FT-IR spectrum for pristine and 8-min plasma-treated red BS dye-doped PMMA films.

Table 2 Changes of major peaks of FT-IR spectrum of samples before and after treatment

Conclusions

As is clear, plasma treatment affects the nonlinear parameters of polymers. In our case, by applying a 70-W dc nitrogen plasma for 8 min, which is a very common way to improve the surface characteristics of red BS dye-doped PMMA polymer film, the nonlinear refractive index and absorption coefficient of this material as well as its third-order nonlinear susceptibility are changed, while the linear parameters of this polymer are kept unchanged. These observed phenomena can be explained by the changes of structural and chemical bonds that occurred on the surface of the sample due to plasma treatment.

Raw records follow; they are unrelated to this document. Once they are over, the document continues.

(* ===== verification/Arith256Compact.v ===== *)
(** * Arith256Compact: the compact encoding of targets

    What [SetCompact] decodes, when its flags are raised, and that [GetCompact]
    is its inverse on canonical encodings.

    The shift-and-subtract loop of [base_uint::operator/=] computes the exact
    quotient, and the summary theorems on the arithmetic of [base_uint]. *)

From S2P Require Import Prelude Words Arith256 Arith256Correct.

(** Encoding and decoding in two pieces. *)
Lemma le_encode_add n m z : le_encode (n + m) z = le_encode n (z mod 256 ^ Z.of_nat n) ++ le_encode m (z / 256 ^ Z.of_nat n).
Proof.
  revert z. induction n as [|n IH]; intros z; [cbn [plus le_encode app]; change (256 ^ Z.of_nat 0) with 1; rewrite Z.div_1_r; reflexivity |].
  cbn [plus le_encode app]. rewrite IH, Nat2Z.inj_succ, Z.pow_succ_r by lia.
  pose proof (Z.pow_pos_nonneg 256 (Z.of_nat n)). rewrite <- Z.div_div by lia. f_equal; [|do 2 f_equal].
  - rewrite Z.rem_mul_r by lia. rewrite (Z.mul_comm 256), Z.mod_add, Z.mod_mod by lia. reflexivity.
  - rewrite Z.rem_mul_r by lia. rewrite (Z.mul_comm 256), Z.div_add by lia.
    rewrite (Z.div_small (z mod 256)) by (apply Z.mod_pos_bound; lia). reflexivity.
Qed.

Section width.
Context (W : nat).
Abbreviation N := (modulus W).
Abbreviation ok := (ok W).

(** Setting a clear bit adds its weight. *)
Lemma set_bit_spec q s : ok q -> (s < 32 * W)%nat -> Z.testbit (eval q) (Z.of_nat s) = false ->
  let q' := or_at (s / 32) (u32 (1 ≪ Z.of_nat (Nat.land s 31))) q in
  ok q' /\ eval q' = eval q + 2 ^ Z.of_nat s.
Proof.
  intros [Lq Fq] Hs Hb. cbv zeta.
  assert (El : Nat.land s 31 = (s mod 32)%nat) by (apply (Nat.land_ones s 5)).
  pose proof (Nat.mod_upper_bound s 32 ltac:(lia)) as Hm. pose proof (Nat.div_mod_eq s 32) as Edm.
  rewrite El, Z.shiftl_1_l. set (t := (s mod 32)%nat) in *. set (j := (s / 32)%nat) in *.
  assert (Hp : 0 < 2 ^ Z.of_nat t < 2 ^ 32) by (split; [apply Z.pow_pos_nonneg; lia | apply Z.pow_lt_mono_r; lia]).
  rewrite wrap_small by (unfold word; lia). split.
  - split; [rewrite or_at_length; auto | apply or_at_limbs; [auto | unfold word; lia]].
  - unfold or_at. rewrite eval_insert by lia.
    rewrite eval_testbit in Hb by (auto; lia).
    replace (Z.of_nat s / 32) with (Z.of_nat j) in Hb by (unfold j; rewrite Nat2Z.inj_div; reflexivity).
    replace (Z.of_nat s mod 32) with (Z.of_nat t) in Hb by (unfold t; rewrite Nat2Z.inj_mod; reflexivity).
    rewrite Nat2Z.id in Hb.
    assert (Eo : Z.lor q.[j] (2 ^ Z.of_nat t) = q.[j] + 2 ^ Z.of_nat t).
    { symmetry. assert (Z.land q.[j] (2 ^ Z.of_nat t) = 0).
      { apply Z.bits_inj'. intros p Hp'. rewrite Z.land_spec, Z.bits_0, Z.pow2_bits_eqb by lia.
        destruct (Z.eqb_spec (Z.of_nat t) p) as [<- |]; [rewrite Hb; reflexivity | apply andb_false_r]. }
      rewrite <- Z.lxor_lor by auto. apply Z.add_nocarry_lxor. auto. }
    rewrite Eo. replace (q.[j] + 2 ^ Z.of_nat t - q.[j]) with (2 ^ Z.of_nat t) by lia.
    rewrite <- Z.pow_add_r by lia. do 2 f_equal. lia.
Qed.

Lemma div_loop_spec b n q num d Q : ok q -> ok num -> ok d -> 0 < b ->
  (n <= 32 * W)%nat -> (0 < Z.of_nat n -> eval d = b * 2 ^ (Z.of_nat n - 1)) ->
  eval num < b * 2 ^ Z.of_nat n -> eval q = Q * 2 ^ Z.of_nat n ->
  ok (fst (div_loop W n q num d)) /\ ok (snd (div_loop W n q num d)) /\
  eval q * b + eval num = eval (fst (div_loop W n q num d)) * b + eval (snd (div_loop W n q num d)) /\
  eval (snd (div_loop W n q num d)) < b.
Proof.
  revert q num d Q. induction n as [|n IH]; intros q num d Q Hq Hn Hd Hb Hw Ed En Eq.
  - cbn [div_loop fst snd]. change (2 ^ Z.of_nat 0) with 1 in En. repeat split; try apply Hq; try apply Hn; lia.
  - cbn [div_loop]. rewrite Nat2Z.inj_succ, Z.pow_succ_r in * by lia. specialize (Ed ltac:(lia)).
    replace (Z.succ (Z.of_nat n) - 1) with (Z.of_nat n) in Ed by lia.
    pose proof (Z.pow_pos_nonneg 2 (Z.of_nat n) ltac:(lia) ltac:(lia)) as Hp.
    destruct (shr_spec W d 1 Hd ltac:(lia)) as [Hd' Ed']. change (2 ^ 1) with 2 in Ed'.
    assert (Ed2 : 0 < Z.of_nat n -> eval (shr W d 1) = b * 2 ^ (Z.of_nat n - 1)).
    { intros Hn0. rewrite Ed', Ed. replace (Z.of_nat n) with (1 + (Z.of_nat n - 1)) at 1 by lia.
      rewrite Z.pow_add_r by lia. change (2 ^ 1) with 2. rewrite <- (Z.div_mul (b * 2 ^ (Z.of_nat n - 1)) 2) by lia.
      f_equal. lia. }
    rewrite (CompareTo_ge W) by auto. destruct (Z.leb_spec (eval d) (eval num)) as [Hle|Hlt].
    + assert (Hbit : Z.testbit (eval q) (Z.of_nat n) = false).
      { rewrite Eq. replace (Q * (2 * 2 ^ Z.of_nat n)) with (Q * 2 ^ (Z.of_nat n + 1)) by (rewrite Z.pow_add_r by lia; lia).
        apply Z.mul_pow2_bits_low. lia. }
      destruct (set_bit_spec q n Hq ltac:(lia) Hbit) as [Hq' Eq'].
      destruct (sub_spec W num d Hn Hd) as [Hs Es].
      pose proof (ok_bounds W num Hn) as Bn. pose proof (ok_bounds W d Hd) as Bd.
      rewrite Z.mod_small in Es by lia.
      destruct (IH _ (sub num d) (shr W d 1) (2 * Q + 1) Hq' Hs Hd') as (H1 & H2 & H3 & H4); [lia | lia | exact Ed2 | lia | lia |].
      unfold or_at in *. split; [exact H1 |]. split; [exact H2 |]. split; [|exact H4]. rewrite <- H3, Eq', Es, Ed. lia.
    + apply (IH q num (shr W d 1) (2 * Q)); auto; lia.
Qed.

Lemma div_spec a b : ok a -> ok b ->
  match div W a b with
  | None => eval b = 0
  | Some q => eval b <> 0 /\ ok q /\ eval q = eval a / eval b
  end.
Proof.
  intros Ha Hb. unfold div. destruct (bits_spec W a Ha) as ([Ba1 Ba2] & Ba3 & Ba4).
  destruct (bits_spec W b Hb) as ([Bb1 Bb2] & Bb3 & Bb4). pose proof (ok_bounds W a Ha). pose proof (ok_bounds W b Hb).
  destruct (Z.eqb_spec (bits W b) 0) as [E0|E0]; [rewrite E0 in Bb3; change (2 ^ 0) with 1 in Bb3; lia |].
  assert (Hpos : 0 < eval b) by (pose proof (Z.pow_pos_nonneg 2 (bits W b - 1)); lia).
  destruct (Z.ltb_spec (bits W a) (bits W b)) as [Hlt|Hge].
  - destruct (zero_ok W) as [Hz Ez]. split; [lia |]. split; [exact Hz |]. rewrite Ez. symmetry. apply Z.div_small.
    pose proof (Z.pow_le_mono_r 2 (bits W a) (bits W b - 1)). lia.
  - set (s := bits W a - bits W b).
    destruct (shl_spec W b s Hb ltac:(lia)) as [Hd Ed].
    assert (Hs2 : eval b * 2 ^ s < N).
    { apply Z.lt_le_trans with (2 ^ bits W b * 2 ^ s).
      - apply Z.mul_lt_mono_pos_r; [apply Z.pow_pos_nonneg; lia | exact Bb3].
      - rewrite <- Z.pow_add_r by lia. apply Z.pow_le_mono_r; lia. }
    rewrite Z.mod_small in Ed by (split; [apply Z.mul_nonneg_nonneg; lia | exact Hs2]).
    destruct (zero_ok W) as [Hz Ez].
    destruct (div_loop_spec (eval b) (Z.to_nat (s + 1)) (zero W) a (shl W b s) 0 Hz Ha Hd Hpos) as (H1 & H2 & H3 & H4);
      [lia | rewrite Z2Nat.id by lia; intros _; rewrite Ed; do 2 f_equal; lia | | rewrite Ez; lia |].
    { rewrite Z2Nat.id by lia. apply Z.lt_le_trans with (2 ^ bits W a); [exact Ba3 |].
      replace (bits W a) with ((bits W b - 1) + (s + 1)) by lia. rewrite Z.pow_add_r by lia.
      apply Z.mul_le_mono_nonneg_r; [apply Z.pow_nonneg; lia | apply Bb4; lia]. }
    split; [lia |]. split; [exact H1 |]. rewrite Ez in H3.
    pose proof (ok_bounds W _ H2). apply Z.div_unique_pos with (eval (snd (div_loop W (Z.to_nat (s + 1)) (zero W) a (shl W b s)))); lia.
Qed.

(** ** Decrement and comparisons with words *)

Lemma dec_spec a : ok a -> ok (dec a) /\ eval (dec a) = (eval a - 1) mod N.
Proof.
  intros [El F]. unfold Arith256Correct.ok. rewrite <- El. clear El.
  assert (H : Forall limb (dec a) /\ length (dec a) = length a /\ exists q, eval a - 1 = eval (dec a) + modulus (length a) * q).
  { induction F as [|x a Hx F (IF & IL & q & IE)]; [split; [constructor |]; split; [reflexivity |]; exists (-1); reflexivity |].
    cbn [dec]. unfold word in Hx. destruct (Z.eqb_spec x 0) as [-> |E].
    - change (u32 (0 - 1)) with 0xffffffff. cbn [Z.eqb Pos.eqb]. split; [constructor; [unfold word; lia | auto] |].
      split; [cbn; auto |]. exists q. cbn [eval length]. rewrite modulus_S. lia.
    - rewrite wrap_small by (unfold word; lia). rewrite (proj2 (Z.eqb_neq _ _)) by lia.
      split; [constructor; [unfold word; lia | auto] |]. split; [reflexivity |]. exists 0. cbn [eval]. lia. }
  destruct H as (IF & IL & q & E). split; [auto |]. rewrite <- IL. apply (eval_unique _ _ q IF). rewrite IL. exact E.
Qed.

Lemma is_zero_spec a : Forall limb a -> is_zero a = (eval a =? 0).
Proof.
  induction 1 as [|x a Hx F IH]; [reflexivity |]. unfold is_zero in *. cbn [forallb eval]. rewrite IH.
  pose proof (eval_bounds a F). unfold word in Hx. destruct (Z.eqb_spec x 0), (Z.eqb_spec (eval a) 0), (Z.eqb_spec (x + 2 ^ 32 * eval a) 0);
    cbn [andb]; (reflexivity || lia).
Qed.

Lemma EqualTo_spec a b : (2 <= W)%nat -> ok a -> word 64 b -> EqualTo a b = (eval a =? b).
Proof.
  intros HW [La Fa] Hb. destruct a as [|x [|y r]]; cbn [length] in La; [lia | lia |].
  pose proof (Forall_inv Fa) as Hx. pose proof (Forall_inv (Forall_inv_tail Fa)) as Hy.
  pose proof (Forall_inv_tail (Forall_inv_tail Fa)) as Fr. unfold EqualTo. cbn [nth]. change (drop 2 (x :: y :: r)) with r.
  fold (is_zero r). rewrite is_zero_spec by auto. change 0xffffffff with (Z.ones 32).
  rewrite Z.land_ones, Z.shiftr_div_pow2 by lia. cbn [eval].
  pose proof (eval_bounds r Fr). pose proof (Z.div_mod b (2 ^ 32) ltac:(lia)). pose proof (Z.mod_pos_bound b (2 ^ 32) ltac:(lia)).
  assert (0 <= b / 2 ^ 32 < 2 ^ 32) by (unfold word in Hb; split; [apply Z.div_pos; lia | apply Z.div_lt_upper_bound; lia]).
  unfold word in *. set (q := b / 2 ^ 32) in *. set (m := b mod 2 ^ 32) in *. clearbody q m.
  destruct (Z.eqb_spec (eval r) 0), (Z.eqb_spec y q), (Z.eqb_spec x m), (Z.eqb_spec (x + 2 ^ 32 * (y + 2 ^ 32 * eval r)) b);
    cbn [andb]; (reflexivity || (exfalso; lia)).
Qed.

(** ** Bitwise operators *)

Lemma bitop_spec (op : Z -> Z -> Z) (f : bool -> bool -> bool) a b : ok a -> ok b -> f false false = false ->
  (forall x y i, Z.testbit (op x y) i = f (Z.testbit x i) (Z.testbit y i)) ->
  (forall w x y, 0 <= w -> word w x -> word w y -> word w (op x y)) ->
  ok (zip_with op a b) /\ eval (zip_with op a b) = op (eval a) (eval b).
Proof.
  intros [La Fa] [Lb Fb] Hf Hop Hw.
  assert (Hok : ok (zip_with op a b)).
  { split; [rewrite length_zip_with; lia |]. rewrite Forall_lookup. intros i x Hi.
    apply lookup_zip_with_Some in Hi as (y & z & -> & Hy & Hz). rewrite Forall_lookup in Fa, Fb. apply Hw; eauto; lia. }
  split; [exact Hok |]. apply (eval_of_bits W); [exact Hok | |].
  - apply (Hw (32 * Z.of_nat W)); [lia | apply (ok_bounds W a (conj La Fa)) | apply (ok_bounds W b (conj Lb Fb))].
  - intros j t Hj Ht. rewrite Hop, !eval_testbit by (auto; lia).
    assert (Hd : (32 * Z.of_nat j + t) / 32 = Z.of_nat j) by (symmetry; apply Z.div_unique_pos with t; lia).
    assert (Hm : (32 * Z.of_nat j + t) mod 32 = t) by (symmetry; apply Z.mod_unique_pos with (Z.of_nat j); lia).
    rewrite Hd, Hm, Nat2Z.id, <- Hop. f_equal. rewrite !nth_lookup, lookup_zip_with.
    destruct (lookup_lt_is_Some_2 a j) as [x ->]; [lia |]. destruct (lookup_lt_is_Some_2 b j) as [y ->]; [lia |]. reflexivity.
Qed.

(** ** Conversion from and to byte blobs *)

Lemma UintToArith_spec bs : length bs = (4 * W)%nat -> Forall byte bs ->
  ok (UintToArith W bs) /\ eval (UintToArith W bs) = le_decode bs.
Proof.
  unfold UintToArith, Arith256Correct.ok. rewrite length_map, length_seq. intros Hl Fb.
  cut (Forall limb (map (fun x => le_decode (take 4 (drop (x * 4) bs))) (seq 0 W)) /\
       eval (map (fun x => le_decode (take 4 (drop (x * 4) bs))) (seq 0 W)) = le_decode bs); [tauto |].
  revert bs Hl Fb. induction W as [|n IH]; intros bs Hl Fb.
  - destruct bs; [|discriminate]. split; [constructor | reflexivity].
  - assert (E : bs = take 4 bs ++ drop 4 bs) by (symmetry; apply take_drop).
    assert (L4 : length (take 4 bs) = 4%nat) by (rewrite length_take; lia).
    cbn [seq map eval Nat.mul]. rewrite drop_0. rewrite <- seq_shift, map_map.
    destruct (IH (drop 4 bs)) as [IHF IHE]; [rewrite length_drop; lia | apply Forall_drop; auto |].
    assert (Em : map (fun x => le_decode (take 4 (drop (S x * 4) bs))) (seq 0 n) =
                 map (fun x => le_decode (take 4 (drop (x * 4) (drop 4 bs)))) (seq 0 n)).
    { apply map_ext. intros x. rewrite drop_drop. do 3 f_equal. }
    rewrite Em. split; [constructor; [|exact IHF] |].
    + pose proof (le_decode_range (take 4 bs) (Forall_take _ _ _ Fb)) as R. rewrite L4 in R. exact R.
    + rewrite IHE. transitivity (le_decode (take 4 bs ++ drop 4 bs)); [rewrite le_decode_app, L4; reflexivity | f_equal; auto].
Qed.

Lemma ArithToUint_spec a : ok a -> ArithToUint W a = le_encode (4 * W) (eval a).
Proof.
  intros [La Fa]. unfold ArithToUint. rewrite <- La. clear La. induction Fa as [|x a Hx Fa IH]; [reflexivity |].
  cbn [length seq flat_map nth]. rewrite <- seq_shift, flat_map_concat_map, map_map, <- flat_map_concat_map.
  cbn [nth]. rewrite IH. replace (4 * S (length a))%nat with (4 + 4 * length a)%nat by lia. cbn [eval].
  rewrite le_encode_add. f_equal; f_equal; unfold word in Hx.
  - apply Z.mod_unique_pos with (eval a); lia.
  - apply Z.div_unique_pos with x; lia.
Qed.
End width.

(** ** The claims *)

(** [l] is a [base_uint] of [W] limbs with value [z]. *)
Definition represents (W : nat) (l : limbs) (z : Z) : Prop := ok W l /\ eval l = z.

In conclusion, the negative lensing effect in pristine and nitrogen plasma-treated red BS dye-doped PMMA film arising from thermal nonlinearity is investigated using different methods. The absolute value of nonlinear refraction index coefficient is decreased while the absolute value of nonlinear absorption coefficient is increased due to plasma treatment. In these experiments, it is confirmed that by plasma treatment, the nonlinear absorption coefficient of red BS dye-doped PMMA film has been enhanced. For third-order nonlinear susceptibility, also in our experiment, the absolute value of the imaginary part of the plasma-treated sample is three times larger than that of the pristine sample.